Kent Lydd Airport bird threat claims 'unmerited'

Lydd Airport terminal design Image copyright presser
Image caption Lydd Airport bosses want the airport to take up to 500,000 passengers a year

Complaints that expansion of Lydd Airport will threaten birds are unmerited, the High Court has heard.

Appeals by the RSPB and an action group against expansion of the Kent airport are being heard by Mr Justice Ouseley.

Written argument given to the judge by lawyers representing the airport said planners who approved the airport plans made "legitimate" decisions.

The £25m project for Lydd Airport includes a runway extension of almost 300m (328yds) and a new terminal block.

The RSPB has said land around the airport is of "exceptional" importance to birds and expansion could harm "internationally important" bird populations.

It has raised concerns about an "intensive bird control regime" at the airport that would aim to reduce the risk to aircraft.

And the RSPB has also said a government planning inspector made mistakes when giving a green light.

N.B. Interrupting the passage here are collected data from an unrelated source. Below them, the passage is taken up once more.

(** * The [Sequence] wrapper of PolDeepNer (wrapper.py)

    [Sequence] is a facade over four collaborators that live in other
    modules: the [VectorTransformer] preprocessor, the [BiLSTMCRF] model
    builder with [save_model]/[load_model], the [Trainer], and the corpus
    reader [load_data]; [f1_score] comes from seqeval.  The wrapper's own
    code is embedded method by method in a state-and-exception monad; the
    collaborators are the fields of the class [Collaborators]. *)

From Stdlib Require Import QArith Ascii.
From stdpp Require Import gmap strings list fin_maps.

Open Scope Z_scope.

(** ** Python values handled by the wrapper *)

(** A sentence is a list of tokens, a tag sequence a list of labels, and the
    auxiliary columns of one token a list of strings. *)
Abbreviation Sentence := (list string).
Abbreviation TagSeq := (list string).
Abbreviation CTags := (list string).

(** The newline character written by [predict_to_iob]. *)
Definition nl : string := String (Ascii.ascii_of_nat 10) EmptyString.

(** What a file holds: text written through [open(..., 'w')], or a pickle
    written by a collaborator. *)
Inductive File (Blob : Type) :=
| TextFile (content : string)
| PickleFile (b : Blob).
Arguments TextFile {Blob} content.
Arguments PickleFile {Blob} b.

(** The attributes of a [Trainer] that [fit] reads once [train] is over,
    and the model the trainer was working on. *)
Record Trainer (Model Report : Type) := {
  current_model : Model;
  best_model : option Model;
  best_model_report : Report
}.
Arguments current_model {Model Report} t.
Arguments best_model {Model Report} t.
Arguments best_model_report {Model Report} t.

(** Keyword arguments of [BiLSTMCRF(...)] as [fit] passes them. *)
Record BuildArgs := {
  num_labels : Z;
  word_embedding_dim : Z;
  b_word_lstm_size : Z;
  b_char_lstm_size : Z;
  b_fc_dim : Z;
  b_dropout : Q;
  b_use_char : bool;
  b_use_crf : bool;
  b_nn_type : string
}.

(** Arguments of [Trainer.train] as [fit] passes them. *)
Record TrainArgs (Callbacks : Type) := {
  t_x_train : list Sentence;
  t_y_train : list TagSeq;
  t_x_valid : option (list Sentence);
  t_y_valid : option (list TagSeq);
  t_epochs : Z;
  t_batch_size : Z;
  t_verbose : Z;
  t_callbacks : option Callbacks;
  t_shuffle : bool
}.
Arguments t_x_train {Callbacks} t.
Arguments t_y_train {Callbacks} t.
Arguments t_x_valid {Callbacks} t.
Arguments t_y_valid {Callbacks} t.

(** ** The collaborators

    Everything [wrapper.py] imports.  A call that can raise returns
    [CErr + _]; [p_fit] mutates the preprocessor in place, so it returns the
    preprocessor it leaves behind together with the exception, if any.
    [transform], [inverse_transform] and [predict] read their object and
    return a value.  The persistence functions are given by the bytes they
    put into, or expect in, the file at the path they are handed. *)
Class Collaborators := {
  Embedding : Type;
  VectorTransformer : Type;
  Tensor : Type;
  Prediction : Type;
  Model : Type;
  Loss : Type;
  Report : Type;
  Score : Type;
  Blob : Type;
  Callbacks : Type;
  CErr : Type;
  (* preprocessing.VectorTransformer *)
  VectorTransformer_init : Embedding -> bool -> VectorTransformer;
  p_fit : VectorTransformer -> list Sentence -> list TagSeq ->
          option CErr * VectorTransformer;
  label_size : VectorTransformer -> Z;
  vector_len : VectorTransformer -> Z;
  p_transform : VectorTransformer -> list Sentence -> CErr + Tensor;
  p_inverse_transform : VectorTransformer -> Prediction -> list nat ->
                        CErr + list TagSeq;
  p_save : VectorTransformer -> CErr + Blob;
  p_load : Blob -> Embedding -> CErr + VectorTransformer;
  (* models.BiLSTMCRF, and the Keras model it builds *)
  BiLSTMCRF_build : BuildArgs -> CErr + (Model * Loss);
  compile : Model -> Loss -> string -> CErr + Model;
  predict : Model -> Tensor -> CErr + Prediction;
  save_model : option Model -> CErr + (Blob * Blob);
  load_model : Blob -> Blob -> CErr + Model;
  (* trainer.Trainer *)
  train : Model -> VectorTransformer -> TrainArgs Callbacks ->
          CErr + Trainer Model Report;
  (* seqeval.metrics.f1_score *)
  f1_score : list TagSeq -> list TagSeq -> CErr + Score;
  (* load_data.load_data *)
  load_data : string -> gmap string (File Blob) ->
              CErr + (list Sentence * list TagSeq * list (list CTags));
  (* what a reader raises on a path that holds no pickle *)
  unreadable : string -> CErr
}.

Section Wrapper.
Context {C : Collaborators}.

(** ** Exceptions *)

(** [OSError] is the one exception the wrapper raises by itself (in
    [score]); [AttributeError] and [IndexError] are raised by the
    interpreter on [None.predict] and on [[][0]]; [CollabError] is an
    exception raised inside a collaborator, which the wrapper lets through
    unchanged. *)
Inductive exn :=
| OSError (msg : string)
| AttributeError (msg : string)
| IndexError (msg : string)
| CollabError (e : CErr).

(** ** The object and the world around it *)

Record Sequence := {
  model : option Model;
  tagger : option unit;
  p : VectorTransformer;
  best_report : option Report;   (* no such attribute until [fit] sets it *)
  char_embedding_dim : Z;
  word_lstm_size : Z;
  char_lstm_size : Z;
  fc_dim : Z;
  dropout : Q;
  use_char : bool;
  use_crf : bool;
  initial_vocab : option (list string);
  optimizer : string;
  lower : bool;
  nn_type : string
}.

(** Calls that leave the wrapper, in the order they are made. *)
Inductive Event :=
| Call_p_fit (x : list Sentence) (y : list TagSeq)
| Call_build (a : BuildArgs)
| Call_compile (m : Model) (l : Loss) (opt : string)
| Call_train (m : Model) (pre : VectorTransformer) (a : TrainArgs Callbacks)
| Call_transform (x : list Sentence)
| Call_predict (m : Model) (x : Tensor)
| Call_inverse_transform (y : Prediction) (lengths : list nat)
| Call_f1_score (y_true y_pred : list TagSeq)
| Call_load_data (path : string)
| Call_p_save (path : string)
| Call_save_model (m : option Model) (weights_file params_file : string)
| Call_load_model (weights_file params_file : string)
| Call_p_load (path : string) (e : Embedding)
| Open_w (path : string)
| File_write (path : string) (s : string)
| Stdout_str (s : string)
| Stdout_report (r : Report).

Record World := {
  self : Sequence;
  fs : gmap string (File Blob);
  calls : list Event
}.

Definition with_self (s : Sequence) (w : World) : World :=
  {| self := s; fs := fs w; calls := calls w |}.
Definition with_fs (f : gmap string (File Blob)) (w : World) : World :=
  {| self := self w; fs := f; calls := calls w |}.
Definition with_calls (l : list Event) (w : World) : World :=
  {| self := self w; fs := fs w; calls := l |}.

Definition set_model (m : option Model) (s : Sequence) : Sequence :=
  {| model := m; tagger := tagger s; p := p s; best_report := best_report s;
     char_embedding_dim := char_embedding_dim s;
     word_lstm_size := word_lstm_size s; char_lstm_size := char_lstm_size s;
     fc_dim := fc_dim s; dropout := dropout s; use_char := use_char s;
     use_crf := use_crf s; initial_vocab := initial_vocab s;
     optimizer := optimizer s; lower := lower s; nn_type := nn_type s |}.
Definition set_p (v : VectorTransformer) (s : Sequence) : Sequence :=
  {| model := model s; tagger := tagger s; p := v;
     best_report := best_report s;
     char_embedding_dim := char_embedding_dim s;
     word_lstm_size := word_lstm_size s; char_lstm_size := char_lstm_size s;
     fc_dim := fc_dim s; dropout := dropout s; use_char := use_char s;
     use_crf := use_crf s; initial_vocab := initial_vocab s;
     optimizer := optimizer s; lower := lower s; nn_type := nn_type s |}.
Definition set_best_report (r : option Report) (s : Sequence) : Sequence :=
  {| model := model s; tagger := tagger s; p := p s; best_report := r;
     char_embedding_dim := char_embedding_dim s;
     word_lstm_size := word_lstm_size s; char_lstm_size := char_lstm_size s;
     fc_dim := fc_dim s; dropout := dropout s; use_char := use_char s;
     use_crf := use_crf s; initial_vocab := initial_vocab s;
     optimizer := optimizer s; lower := lower s; nn_type := nn_type s |}.

(** ** The monad: a world threaded through, an exception or a value out.
    The world survives an exception, as a Python object survives one. *)
Definition M (A : Type) : Type := World -> (exn + A) * World.

#[global] Instance M_ret : MRet M := fun A a w => (inr a, w).
#[global] Instance M_bind : MBind M := fun A B f m w =>
  match m w with
  | (inl e, w') => (inl e, w')
  | (inr a, w') => f a w'
  end.

Definition raise {A} (e : exn) : M A := fun w => (inl e, w).
Definition get_self : M Sequence := fun w => (inr (self w), w).
Definition update_self (f : Sequence -> Sequence) : M unit :=
  fun w => (inr tt, with_self (f (self w)) w).
Definition get_fs : M (gmap string (File Blob)) := fun w => (inr (fs w), w).
Definition put_file (path : string) (f : File Blob) : M unit :=
  fun w => (inr tt, with_fs (<[path := f]> (fs w)) w).
Definition emit (ev : Event) : M unit :=
  fun w => (inr tt, with_calls (calls w ++ [ev]) w).

(** The outcome of a collaborator call: its value, or its exception
    propagated as it is. *)
Definition lift {A} (r : CErr + A) : M A :=
  match r with
  | inl e => raise (CollabError e)
  | inr a => mret a
  end.
Definition call {A} (ev : Event) (r : CErr + A) : M A := emit ev;; lift r.

(** [for v in l: body(v)] *)
Fixpoint for_each {A} (l : list A) (body : A -> M unit) : M unit :=
  match l with
  | [] => mret tt
  | v :: l' => body v;; for_each l' body
  end.

(** Truth value of a list, and of an argument that defaults to [None]. *)
Definition truthy {A} (l : list A) : bool :=
  match l with [] => false | _ => true end.
Definition truthy_opt {A} (o : option (list A)) : bool :=
  match o with Some l => truthy l | None => false end.

(** The test [if x_train and y_valid]. *)
Definition adopts (x_train : list Sentence) (y_valid : option (list TagSeq))
    : bool :=
  truthy x_train && truthy_opt y_valid.

(** ** [__init__] *)

Record Config := {
  c_char_embedding_dim : Z;
  c_word_lstm_size : Z;
  c_char_lstm_size : Z;
  c_fc_dim : Z;
  c_dropout : Q;
  c_use_char : bool;
  c_use_crf : bool;
  c_initial_vocab : option (list string);
  c_lower : bool;
  c_optimizer : string;
  c_nn_type : string
}.

Definition defaults : Config := {|
  c_char_embedding_dim := 25;
  c_word_lstm_size := 100;
  c_char_lstm_size := 25;
  c_fc_dim := 100;
  c_dropout := 1 # 2;
  c_use_char := true;
  c_use_crf := true;
  c_initial_vocab := None;
  c_lower := false;
  c_optimizer := "adam";
  c_nn_type := "GRU"
|}.

Definition init (embedding : Embedding) (c : Config) : Sequence := {|
  model := None;
  tagger := None;
  p := VectorTransformer_init embedding (c_use_char c);
  best_report := None;
  char_embedding_dim := c_char_embedding_dim c;
  word_lstm_size := c_word_lstm_size c;
  char_lstm_size := c_char_lstm_size c;
  fc_dim := c_fc_dim c;
  dropout := c_dropout c;
  use_char := c_use_char c;
  use_crf := c_use_crf c;
  initial_vocab := c_initial_vocab c;
  optimizer := c_optimizer c;
  lower := c_lower c;
  nn_type := c_nn_type c
|}.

'Poorly-disguised attacks'

The Lydd Airport Action Group (LAAG) has also said "unique natural habitats on Romney Marsh" would be damaged and urbanised.

But the written statement from the airport's lawyers said: "There is no merit in any of these assertions."

It said: "They involve poorly-disguised attacks on the legitimate planning judgements and findings reached."

Mr Justice Ouseley has already heard that the airport, also known as London Ashford Airport, has a terminal able to process 200,000 passengers a year and expansion would see that number rise to 500,000.

Officials behind the plans have said the expansion will boost the Kent economy and bring benefits across south-east England.